If Spanish cities were members of the Royal Family, Valencia would have to be Prince Harry – third in line to the throne (after tourist favourites Madrid and Barcelona) but unwilling to fade into the background (ie likes a bit of a party).
The city, Spain’s third largest, has long been regarded as the home of paella and the Holy Grail but more modern attractions, such as the Ciudad de las Artes y las Ciencias (City of Arts and Sciences), are ensuring its place on the modern traveller’s map.
So Valencia is buzzing and modern, but also has an accessible and beautiful old quarter plus a series of beaches for those who prefer to lie around and catch some sun.

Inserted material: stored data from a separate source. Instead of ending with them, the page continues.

(** One text only reads as a given number and starts with a digit that
    is not zero. *)
Lemma headed_bounds c rest v :
  reads (String c rest) v -> c <> "0"%char ->
  (Order.pow10 (String.length rest) <= v < Order.pow10 (S (String.length rest)))%N.
Proof.
  intros H Hc. rewrite ObjOrder.digits_cons in H.
  destruct (Nat.leb 48 (nat_of_ascii c) && Nat.leb (nat_of_ascii c) 57) eqn:Hd;
    [|discriminate].
  apply andb_prop in Hd as [L U]. apply Nat.leb_le in L, U.
  apply ObjOrder.digits_bounds in H.
  assert (nat_of_ascii c <> 48).
  { intros Heq. apply Hc. rewrite <- (ascii_nat_embedding c), Heq. reflexivity. }
  cbn [Order.pow10]. pose proof (ObjOrder.p10_pos (String.length rest)). nia.
Qed.

Lemma headed_unique s1 s2 v :
  reads s1 v -> reads s2 v -> headed s1 -> headed s2 -> s1 = s2.
Proof.
  intros R1 R2 (c1 & r1 & -> & H1) (c2 & r2 & -> & H2).
  pose proof (headed_bounds c1 r1 v R1 H1) as B1.
  pose proof (headed_bounds c2 r2 v R2 H2) as B2.
  assert (Hlen : String.length r1 = String.length r2).
  { destruct (Nat.lt_trichotomy (String.length r1) (String.length r2))
      as [Hlt|[Heq|Hgt]]; [|exact Heq|].
    - pose proof (ObjOrder.p10_mono (S (String.length r1)) (String.length r2)). lia.
    - pose proof (ObjOrder.p10_mono (S (String.length r2)) (String.length r1)). lia. }
  apply (ObjOrder.digits_same_length _ _ 0%N 0%N v); [|assumption..].
  cbn [String.length]. now rewrite Hlen.
Qed.

(** The text the standard conversion gives. *)
Local Ltac read_digit k IH :=
  rewrite <- IH;
  match goal with
  | |- Obj.digits (String _ ?s) ?a = ?r =>
      change (Obj.digits (String (digit k) s) a = r)
  end;
  rewrite digit_read by lia; f_equal; lia.

Lemma uint_read_from : forall d acc,
  Obj.digits (NilEmpty.string_of_uint d) (Npos acc)
  = Some (Npos (Pos.of_uint_acc d acc)).
Proof.
  induction d; intros acc; cbn [NilEmpty.string_of_uint Pos.of_uint_acc];
    [ reflexivity
    | read_digit 0%N IHd | read_digit 1%N IHd | read_digit 2%N IHd
    | read_digit 3%N IHd | read_digit 4%N IHd | read_digit 5%N IHd
    | read_digit 6%N IHd | read_digit 7%N IHd | read_digit 8%N IHd
    | read_digit 9%N IHd ].
Qed.

Lemma uint_reads : forall d,
  reads (NilEmpty.string_of_uint d) (Pos.of_uint d).
Proof.
  induction d; cbn [NilEmpty.string_of_uint Pos.of_uint]; [reflexivity|..].
  1: match goal with
     | |- Obj.digits (String _ ?s) ?a = ?r =>
         change (Obj.digits (String (digit 0) s) a = r)
     end; rewrite digit_read by lia; exact IHd.
  all: rewrite <- uint_read_from;
    match goal with
    | |- Obj.digits (String ?c ?s) ?a = ?r =>
        let k := eval vm_compute in (N_of_ascii c - 48)%N in
        change (Obj.digits (String (digit k) s) a = r)
    end;
    rewrite digit_read by lia; reflexivity.
Qed.

Lemma nzhead_headed d :
  match Decimal.nzhead d with
  | Decimal.D0 _ => False
  | _ => True
  end.
Proof. induction d; cbn; auto. Qed.

Lemma to_uint_headed p : headed (NilEmpty.string_of_uint (Pos.to_uint p)).
Proof.
  assert (Hnorm : Pos.to_uint p = Decimal.unorm (Pos.to_uint p)).
  { rewrite <- DecimalPos.Unsigned.to_of, DecimalPos.Unsigned.of_to. reflexivity. }
  pose proof (DecimalPos.Unsigned.to_uint_nonzero p) as Hnz.
  pose proof (nzhead_headed (Pos.to_uint p)) as Hhead.
  unfold Decimal.unorm in Hnorm.
  destruct (Decimal.nzhead (Pos.to_uint p)) eqn:E; rewrite Hnorm;
    try contradiction; try (now destruct Hnz);
    cbn [NilEmpty.string_of_uint]; eexists; eexists; (split; [reflexivity | discriminate]).
Qed.

(** The two texts of a number that has at most 21 digits. *)
Lemma positive_text p :
  (Npos p < Order.pow10 21)%N ->
  NilZero.string_of_uint (Pos.to_uint p) = numeral 20 (Npos p) "".
Proof.
  intros Hp.
  assert (Hs : NilZero.string_of_uint (Pos.to_uint p)
               = NilEmpty.string_of_uint (Pos.to_uint p)).
  { pose proof (DecimalPos.Unsigned.to_uint_nonnil p).
    unfold NilZero.string_of_uint. now destruct (Pos.to_uint p). }
  rewrite Hs. apply (headed_unique _ _ (Npos p)).
  - rewrite <- (DecimalPos.Unsigned.of_to p). apply uint_reads.
  - now apply numeral_reads.
  - apply to_uint_headed.
  - apply numeral_headed. lia.
Qed.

Once upon a time, Valencia’s Turia River snaked around the city centre. In the 1950s the river was diverted and now, in its place, is the Jardines del Turia – a 7km-long park that features fountains, children’s playground and sports fields (currently alive with World Cup-inspired football action). Look carefully at some of the modern stone sculptures and you may just find a family of stray cats setting up house. Take a walk in the park for a brief escape from city life and while you’re down there, visit the Palau de la Música and the Ciudad de las Artes y las Ciencias – which lies at one end.
View from the top
Take your camera (and possibly your asthma puffer) and climb the 207 steps to the top of the Miguelete bell tower, which is to the left of the main entrance to the cathedral. Stop halfway and, if you’re lucky, you’ll catch a glimpse at the bellringers at work (watch them for as long as it takes you to get your breath back before climbing the rest of the spiral staircase, which apparently was carved from one piece of stone). The 360° view across the city is well worth the long walk to the top of the tower. And, if your calf muscles can handle it, you can also check out the view from the Torres de Serranos, one of two imposing stone gates that are all that’s left of the old city walls.
Back to the beach
If you are feeling a little pale and in need of some Vitamin D after another long London winter, a trip to Valencia could almost be considered medicinal. Head down to the Playa de la Malvarrosa or the Playa de las Arenas for a dose of sand, sea and sunlight.
When you’ve had enough sun, drop into on of the many restaurants that face the ocean and try some of the city’s most famous dish, paella. Locals normally only eat rice at lunchtime but don’t expect an early feed – some of the restaurants don’t start serving meals until 1pm.
Worth a look
Like many attractions in Valencia the cathedral closes in the mid-afternoon and reopens later so plan your trip around these times. Grab an audio tour and learn all about the Holy Grail and the city’s history.
The magnificent building, built in 1928, now houses a covered food market that assaults the senses, in good and bad ways, as soon as you enter.